(** C9.  The lookup table acts on the parse only through the tag it
    gives each key, ["Untagged"] for a miss: two tables that give the
    same tags give the same result.  When the parse returns, the
    counter of ["Untagged"] is the number of lines whose key has no
    entry plus the number of lines whose key is mapped to
    ["Untagged"]; when that sum is positive the tag block ends with
    the one row of ["Untagged"], which carries it, and [save_results],
    when the sink opens, writes that row after the rows of the other
    tags, none of which is a row of ["Untagged"], and before the blank
    row. *)
Theorem untagged_counter_shared :
  (forall fs log_filename t1 t2,
     (forall key, tag_of t1 key = tag_of t2 key) ->
     parse_flow_logs fs log_filename t1 = parse_flow_logs fs log_filename t2) /\
  (forall fs log_filename lookup_table log tag_counts port_protocol_counts,
     parse_flow_logs fs log_filename lookup_table =
       (log, Ok (tag_counts, port_protocol_counts)) ->
     let n :=
       Z.of_nat (List.length
                   (filter (unmatched lookup_table) (lines_of fs log_filename)))
       + Z.of_nat (List.length
                     (filter (matched_untagged lookup_table)
                        (lines_of fs log_filename))) in
     Dict.get_default tag_counts "Untagged" 0 = n /\
     (0 < n ->
      last (tag_block tag_counts) [] = [Text "Untagged"; Int n] /\
      filter untagged_row (tag_block tag_counts) = [[Text "Untagged"; Int n]] /\
      (forall sink output_filename,
         sink output_filename = Readable tt ->
         exists rest,
           snd (save_results sink tag_counts port_protocol_counts
                  output_filename) =
           ([Text "Tag Counts"] :: [Text "Tag"; Text "Count"]
              :: map tag_row (sorted_tags tag_counts)
              ++ [Text "Untagged"; Int n] :: [] :: rest)%list /\
           filter untagged_row (map tag_row (sorted_tags tag_counts)) = []))).
Proof.
  split.
  - intros fs f t1 t2 T. rewrite !parse_flow_logs_spec.
    destruct (fs f); try reflexivity. now rewrite (scan_ext t1 t2).
  - intros fs f tbl log tc ppc P n.
    assert (U : Dict.get_default tc "Untagged" 0 = n).
    { subst n. rewrite <- Nat2Z.inj_add, <- tagged_untagged.
      rewrite parse_flow_logs_spec in P. unfold lines_of.
      destruct (fs f) as [|msg|lines].
      - injection P as _ <- _. reflexivity.
      - discriminate.
      - destruct (scan tbl lines (Dict.empty, Dict.empty)) as [c [[]|]] eqn:Sc;
          try discriminate.
        injection P as _ ->.
        apply (scan_tag_count _ _ _ _ "Untagged") in Sc. exact Sc. }
    split; [exact U|]. intros Pn.
    pose proof (tag_block_spec tc) as B. rewrite U in B.
    apply Z.ltb_lt in Pn. rewrite Pn in B. split; [|split].
    + rewrite B.
      change ([Text "Tag"; Text "Count"] :: map tag_row (sorted_tags tc)
                ++ [[Text "Untagged"; Int n]])%list
        with (([Text "Tag"; Text "Count"] :: map tag_row (sorted_tags tc))
                ++ [[Text "Untagged"; Int n]])%list.
      apply last_last.
    + rewrite B. cbn [filter untagged_row].
      change ("Tag" =? "Untagged")%string with false. cbn iota.
      rewrite filter_app, filter_untagged_rows. reflexivity.
    + intros sink out E. rewrite (save_results_spec _ _ _ _ E). cbn [snd].
      rewrite B. eexists. split; [|apply filter_untagged_rows].
      cbn [app]. rewrite <- app_assoc. reflexivity.
Qed.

++++

Exactly as written, copy out all the entries above.

* Solution to this exercise
(** C9.  The lookup table acts on the parse only through the tag it
    gives each key, ["Untagged"] for a miss: two tables that give the
    same tags give the same result.  When the parse returns, the
    counter of ["Untagged"] is the number of lines whose key has no
    entry plus the number of lines whose key is mapped to
    ["Untagged"]; when that sum is positive the tag block ends with
    the one row of ["Untagged"], which carries it, and [save_results],
    when the sink opens, writes that row after the rows of the other
    tags, none of which is a row of ["Untagged"], and before the blank
    row. *)
Theorem untagged_counter_shared :
  (forall fs log_filename t1 t2,
     (forall key, tag_of t1 key = tag_of t2 key) ->
     parse_flow_logs fs log_filename t1 = parse_flow_logs fs log_filename t2) /\
  (forall fs log_filename lookup_table log tag_counts port_protocol_counts,
     parse_flow_logs fs log_filename lookup_table =
       (log, Ok (tag_counts, port_protocol_counts)) ->
     let n :=
       Z.of_nat (List.length
                   (filter (unmatched lookup_table) (lines_of fs log_filename)))
       + Z.of_nat (List.length
                     (filter (matched_untagged lookup_table)
                        (lines_of fs log_filename))) in
     Dict.get_default tag_counts "Untagged" 0 = n /\
     (0 < n ->
      last (tag_block tag_counts) [] = [Text "Untagged"; Int n] /\
      filter untagged_row (tag_block tag_counts) = [[Text "Untagged"; Int n]] /\
      (forall sink output_filename,
         sink output_filename = Readable tt ->
         exists rest,
           snd (save_results sink tag_counts port_protocol_counts
                  output_filename) =
           ([Text "Tag Counts"] :: [Text "Tag"; Text "Count"]
              :: map tag_row (sorted_tags tag_counts)
              ++ [Text "Untagged"; Int n] :: [] :: rest)%list /\
           filter untagged_row (map tag_row (sorted_tags tag_counts)) = []))).
Proof.
  split.
  - intros fs f t1 t2 T. rewrite !parse_flow_logs_spec.
    destruct (fs f); try reflexivity. now rewrite (scan_ext t1 t2).
  - intros fs f tbl log tc ppc P n.
    assert (U : Dict.get_default tc "Untagged" 0 = n).
    { subst n. rewrite <- Nat2Z.inj_add, <- tagged_untagged.
      rewrite parse_flow_logs_spec in P. unfold lines_of.
      destruct (fs f) as [|msg|lines].
      - injection P as _ <- _. reflexivity.
      - discriminate.
      - destruct (scan tbl lines (Dict.empty, Dict.empty)) as [c [[]|]] eqn:Sc;
          try discriminate.
        injection P as _ ->.
        apply (scan_tag_count _ _ _ _ "Untagged") in Sc. exact Sc. }
    split; [exact U|]. intros Pn.
    pose proof (tag_block_spec tc) as B. rewrite U in B.
    apply Z.ltb_lt in Pn. rewrite Pn in B. split; [|split].
    + rewrite B.
      change ([Text "Tag"; Text "Count"] :: map tag_row (sorted_tags tc)
                ++ [[Text "Untagged"; Int n]])%list
        with (([Text "Tag"; Text "Count"] :: map tag_row (sorted_tags tc))
                ++ [[Text "Untagged"; Int n]])%list.
      apply last_last.
    + rewrite B. cbn [filter untagged_row].
      change ("Tag" =? "Untagged")%string with false. cbn iota.
      rewrite filter_app, filter_untagged_rows. reflexivity.
    + intros sink out E. rewrite (save_results_spec _ _ _ _ E). cbn [snd].
      rewrite B. eexists. split; [|apply filter_untagged_rows].
      cbn [app]. rewrite <- app_assoc. reflexivity.
Qed.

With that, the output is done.